Reads the footer without touching the triangle payload. Useful for debugging,
visualizing coverage, or driving a custom remote reader against an `.istl`
file on S3.

## On-disk format (summary)

```
bytes  0..8   : IDENTIFIER "ISTL1\0\0\0"
bytes  8..80  : reserved (zeroed, 72 B)
bytes 80..84  : triangle_count u32 LE     ← valid plain-STL count
bytes 84..    : triangles (50 B each, Hilbert-sorted)
... footer payload (just before the tail):
    4 B group_count u32
    group_count × 40 B records: byte_start u64, byte_size u64, bbox (6× f32)
last 16 B     : footer_size u64 LE + TRAILER "ISTLEND\0"
```

The footer is **self-locating from the tail** (the same pattern Parquet uses):
a reader looks at the last 16 bytes to find the trailer identifier and
`footer_size`, then reads `footer_size` bytes immediately before the tail to
get the index. Invariant: `file_size = 84 + 50 × triangle_count + footer_size + 16`.

This makes the format friendly to range-GET access on S3: one speculative
`GET Range: bytes=-N` (e.g. `N = 64 KB`) typically retrieves the trailer
identifier, `footer_size`, and the entire footer in a single round trip.
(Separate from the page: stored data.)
Lemma every_argument_field_is_one_flag_witness :
  init_argparse Sample.call_class Schemas.pinned_api Schemas.empty_parser
  = Ok Schemas.pinned_surface
  ∧ ∃ a, answering "--privacy-group" Schemas.pinned_surface = [a]
         ∧ argparse.option_strings a = ["--privacy-group"]
         ∧ argparse.required a = true.
Proof.
  assert (Hrun : init_argparse Sample.call_class Schemas.pinned_api
                   Schemas.empty_parser = Ok Schemas.pinned_surface)
    by (vm_compute; reflexivity).
  split; [exact Hrun|].
  destruct (every_argument_field_is_one_flag Sample.call_class
              Schemas.pinned_api Schemas.empty_parser Schemas.pinned_surface
              Hrun) as [Hflags _].
  destruct (Hflags (Schemas.mk_field "privacy_group" (TClass "int") true None))
    as (a & Hone & Hopt & Hreq).
  - apply list_elem_of_In. right. right. right. left. reflexivity.
  - reflexivity.
  - exists a. split; [exact Hone|]. split; [exact Hopt|].
    apply Hreq. split; reflexivity.
Defined.

(** ** Enum-valued flags *)

(** The claim of C7 fails for its metavar: an enum-valued field that
    declares a [metavar] in its metadata gets that one, not the bracketed
    member list. *)
Lemma declared_metavar_replaces_member_list :
  target_type_of Schemas.mode_with_metavar
  = Ok (TEnumClass "Mode" ["FAST"; "SLOW"])
  ∧ ∃ ap a,
      init_argparse Sample.call_class Schemas.tagged_api Schemas.empty_parser
      = Ok ap
      ∧ answering "--mode" ap = [a]
      ∧ argparse.metavar a = Some "MODE"
      ∧ argparse.metavar a ≠ Some (bracketed ["FAST"; "SLOW"]).
Proof.
  split; [reflexivity|].
  destruct (init_argparse Sample.call_class Schemas.tagged_api
              Schemas.empty_parser) as [ap|] eqn:Hrun;
    [|vm_compute in Hrun; discriminate].
  destruct (argument_field_flag _ _ _ _ Schemas.mode_with_metavar Hrun)
    as (a & Hone & Hsyn).
  { apply list_elem_of_In. right. right. right. left. reflexivity. }
  { reflexivity. }
  exists ap, a. split; [done|]. split; [exact Hone|].
  destruct Hsyn as (_ & _ & _ & _ & _ & _ & _ & target & conv & mv & Ht & Htm & _ & Hmv).
  injection Ht as <-. injection Htm as _ <-.
  rewrite Hmv. split; [reflexivity|]. vm_compute. discriminate.
Qed.

Section EnumFlags.

Variable call_class : string → string → Result PyVal.

(** C7, amended: for every field whose unwrapped type is an enum, the
    synthesized flag's metavar is the bracketed, comma-joined list of the
    enum's member names unless the field's metadata declares a [metavar],
    which then replaces it; the flag converts exactly the member names, each
    to its member, and refuses any other string as a parse error. *)
Theorem enum_flag_metavar_and_choices api ap0 ap f cls members :
  init_argparse call_class api ap0 = Ok ap →
  f ∈ fields (get_config_class api) →
  _is_argument_field f = true →
  target_type_of f = Ok (TEnumClass cls members) →
  ∃ a, answering (flag_of f) ap = [a]
       ∧ argparse.metavar a
         = Some (default (bracketed members) (field_metadata f !! "metavar"))
       ∧ ∀ s, (s ∈ members → argparse._get_values a [s] = Ok (VEnum cls s))
              ∧ (s ∉ members →
                 argparse._get_values a [s] = argparse.parse_error "invalid value").
Proof.
  intros Hrun Hin Harg Htarget.
  destruct (argument_field_flag _ _ _ _ _ Hrun Hin Harg) as (a & Hone & Hsyn).
  exists a. split; [done|].
  destruct Hsyn as (_ & _ & _ & Hnargs & Hchoices & _ & _
                    & target & conv & mv & Ht & Htm & Htype & Hmv).
  rewrite Htarget in Ht. injection Ht as <-.
  simpl in Htm. injection Htm as <- <-.
  split.
  - rewrite Hmv. fold (bracketed members). case_bool_decide as Hmd; [|done].
    by rewrite Hmd, lookup_empty.
  - intros s.
    unfold argparse._get_values, argparse._get_value, argparse._check_value.
    rewrite Hnargs, Htype, Hchoices.
    unfold common.argparse_choices_pre_type, enum_getitem.
    split; intros Hs.
    + apply str_in_spec in Hs. by rewrite Hs.
    + apply str_in_false in Hs. by rewrite Hs.
Qed.

End EnumFlags.

Lemma enum_flag_metavar_and_choices_witness :
  ∃ a, answering "--mode" Schemas.pinned_surface = [a]
       ∧ argparse.metavar a = Some "[FAST,SLOW]"
       ∧ argparse._get_values a ["SLOW"] = Ok (VEnum "Mode" "SLOW")
       ∧ argparse._get_values a ["slow"] = argparse.parse_error "invalid value".
Proof.
  assert (Hrun : init_argparse Sample.call_class Schemas.pinned_api
                   Schemas.empty_parser = Ok Schemas.pinned_surface)
    by (vm_compute; reflexivity).
  destruct (enum_flag_metavar_and_choices Sample.call_class
              Schemas.pinned_api Schemas.empty_parser Schemas.pinned_surface
              (Schemas.mk_field "mode"
                 (TGeneric "Optional"
                    [TEnumClass "Mode" ["FAST"; "SLOW"]; TClass "NoneType"])
                 true (Some VNone))
              "Mode" ["FAST"; "SLOW"] Hrun)
    as (a & Hone & Hmv & Hacc).
  - apply list_elem_of_In. right. right. right. right. left. reflexivity.
  - reflexivity.
  - reflexivity.
  - exists a. split; [exact Hone|]. split; [exact Hmv|]. split.
    + apply Hacc. apply list_elem_of_In. right. left. reflexivity.
    + apply Hacc. intros Hs. apply list_elem_of_In in Hs.
      destruct Hs as [Hs|[Hs|[]]]; discriminate Hs.
Defined.

(** ** Parsing: the enable/disable pair *)

Lemma take_action_ok ia strs st st1 :
  argparse.take_action ia strs st = Ok st1 →
  argparse.seen st1 = ia :: argparse.seen st
  ∧ existsb (argparse.conflicts ia) (argparse.seen st) = false
  ∧ ∃ values, argparse._get_values (snd ia) strs = Ok values
              ∧ argparse.ns st1 = argparse.run_action (snd ia) values (argparse.ns st).
Proof.
  unfold argparse.take_action.
  destruct (argparse._get_values (snd ia) strs) as [values|]; simpl; [|discriminate].
  destruct (existsb _ _); [discriminate|].
  intros [= <-]. simpl. repeat split. by exists values.
Qed.

(** One turn of the parsing loop that goes on: the state moves by at most
    one action, free of conflicts with the ones seen, and an option token
    leaves its action among the seen ones. *)
Lemma consume_step ap tok rest st st' :
  argparse.consume ap (tok :: rest) st = Ok st' →
  ∃ st1 rest1,
    argparse.consume ap rest1 st1 = Ok st'
    ∧ (rest1 = rest ∨ ∃ s, rest = argparse.TArg s :: rest1)
    ∧ (argparse.seen st1 = argparse.seen st
       ∨ ∃ ia, argparse.seen st1 = ia :: argparse.seen st
               ∧ existsb (argparse.conflicts ia) (argparse.seen st) = false)
    ∧ (∀ o x ia, tok = argparse.TOption o x →
                 argparse.find_option ap o = Some ia →
                 ia ∈ argparse.seen st1).
Proof.
  destruct tok as [o explicit|s]; simpl.
  - destruct (argparse.find_option ap o) as [ia|] eqn:Hfind.
    + assert (Htake : ∀ strs rest1,
                (rest1 = rest ∨ ∃ s, rest = argparse.TArg s :: rest1) →
                (let? st1 := argparse.take_action ia strs st in
                 argparse.consume ap rest1 st1) = Ok st' →
                ∃ st1 rest1,
                  argparse.consume ap rest1 st1 = Ok st'
                  ∧ (rest1 = rest ∨ ∃ s, rest = argparse.TArg s :: rest1)
                  ∧ (argparse.seen st1 = argparse.seen st
                     ∨ ∃ ia, argparse.seen st1 = ia :: argparse.seen st
                             ∧ existsb (argparse.conflicts ia) (argparse.seen st)
                               = false)
                  ∧ (∀ o0 x ia0, argparse.TOption o explicit = argparse.TOption o0 x →
                                 argparse.find_option ap o0 = Some ia0 →
                                 ia0 ∈ argparse.seen st1)).
      { intros strs rest1 Hrest Hrun.
        destruct (argparse.take_action ia strs st) as [st1|] eqn:Hta;
          simpl in Hrun; [|discriminate].
        apply take_action_ok in Hta as (Hseen & Hfree & _).
        exists st1, rest1. split; [done|]. split; [done|]. split.
        - right. by exists ia.
        - intros o0 x ia0 [= <- _] Hfind0. rewrite Hseen.
          rewrite Hfind in Hfind0. injection Hfind0 as <-. by left. }
      destruct explicit as [v|].
      * destruct (argparse.nargs (snd ia)); try discriminate;
          apply Htake; by left.
      * destruct (argparse.nargs (snd ia)).
        -- destruct rest as [|[o' x'|s] rest']; try discriminate.
           apply Htake. right. by exists s.
        -- destruct rest as [|[o' x'|s] rest']; try (apply Htake; by left).
           apply Htake. right. by exists s.
        -- apply Htake. by left.
    + intros Hrun. exists (argparse.add_extra o st), rest.
      split; [done|]. split; [by left|]. split; [by left|].
      intros o0 x ia [= <- _] Hfind0. congruence.
  - destruct (argparse.positionals st) as [|p ps] eqn:Hpos.
    + intros Hrun. exists (argparse.add_extra s st), rest.
      split; [done|]. split; [by left|]. split; [by left|]. discriminate.
    + intros Hrun.
      destruct (argparse.take_action p [s] (argparse.pop_positional st))
        as [st1|] eqn:Hta; simpl in Hrun; [|discriminate].
      apply take_action_ok in Hta as (Hseen & Hfree & _).
      exists st1, rest. split; [done|]. split; [by left|]. split.
      * right. by exists p.
      * discriminate.
Qed.

Lemma conflicts_sym ia jb :
  argparse.conflicts ia jb = argparse.conflicts jb ia.
Proof.
  unfold argparse.conflicts. rewrite Nat.eqb_sym. f_equal.
  destruct (argparse.mutex_group (snd ia)), (argparse.mutex_group (snd jb));
    try done. apply String.eqb_sym.
Qed.

(** A finished loop has seen the action of every option token, and has
    seen no two actions of one mutually exclusive group. *)
Lemma consume_ok_seen ap : ∀ n toks st st',
  (length toks ≤ n)%nat →
  argparse.consume ap toks st = Ok st' →
  (∀ ia, ia ∈ argparse.seen st → ia ∈ argparse.seen st')
  ∧ (∀ o x ia, argparse.TOption o x ∈ toks →
               argparse.find_option ap o = Some ia → ia ∈ argparse.seen st')
  ∧ ((∀ ia jb, ia ∈ argparse.seen st → jb ∈ argparse.seen st →
               argparse.conflicts ia jb = false) →
     ∀ ia jb, ia ∈ argparse.seen st' → jb ∈ argparse.seen st' →
              argparse.conflicts ia jb = false).
Proof.
  induction n as [|n IH]; intros toks st st' Hlen Hrun.
  - destruct toks; [|simpl in Hlen; lia]. simpl in Hrun. injection Hrun as <-.
    repeat split; try done. by intros o x ia Hin%elem_of_nil.
  - destruct toks as [|tok rest].
    { simpl in Hrun. injection Hrun as <-.
      repeat split; try done. by intros o x ia Hin%elem_of_nil. }
    apply consume_step in Hrun as (st1 & rest1 & Hrun & Hrest & Hseen & Htok).
    assert (Hlen1 : (length rest1 ≤ n)%nat).
    { simpl in Hlen. destruct Hrest as [->|[s ->]]; simpl in *; lia. }
    destruct (IH rest1 st1 st' Hlen1 Hrun) as (Hmono & Hopts & Hfree).
    assert (Hmono1 : ∀ ia, ia ∈ argparse.seen st → ia ∈ argparse.seen st1).
    { intros ia Hin. destruct Hseen as [->|(ia' & -> & _)]; [done|by right]. }
    split; [|split].
    + intros ia Hin. by apply Hmono, Hmono1.
    + intros o x ia Hin Hfind.
      apply elem_of_cons in Hin as [<-|Hin].
      * apply Hmono. by eapply Htok.
      * apply (Hopts o x); [|done].
        destruct Hrest as [->|[s ->]]; [done|].
        by apply elem_of_cons in Hin as [[=]|Hin].
    + intros Hst. apply Hfree.
      destruct Hseen as [->|(ia' & -> & Hnew)]; [done|].
      assert (Hnew' : ∀ jb, jb ∈ argparse.seen st →
                            argparse.conflicts ia' jb = false).
      { intros jb Hjb.
        destruct (argparse.conflicts ia' jb) eqn:Hc; [|done].
        assert (existsb (argparse.conflicts ia') (argparse.seen st) = true)
          as Hex; [|congruence].
        apply existsb_exists. exists jb. by rewrite <- list_elem_of_In. }
      assert (Hself : argparse.conflicts ia' ia' = false).
      { unfold argparse.conflicts. by rewrite Nat.eqb_refl. }
      intros ia jb [->|Hia]%elem_of_cons [->|Hjb]%elem_of_cons.
      * done.
      * by apply Hnew'.
      * rewrite conflicts_sym. by apply Hnew'.
      * by apply Hst.
Qed.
Once the
index is in hand, follow-up GETs fetch only the matching row-group slabs.

Because the format keeps the original binary-STL header structure (just with
identifier in the unused-by-spec first bytes), the file remains parseable by any
strict binary-STL reader. Some readers (e.g. `meshio`) auto-detect ASCII vs
binary by UTF-8-decoding the first few bytes and will trip on the identifier —
that's a reader quirk, not a format violation.

## License

Same as the workspace: MIT OR Apache-2.0.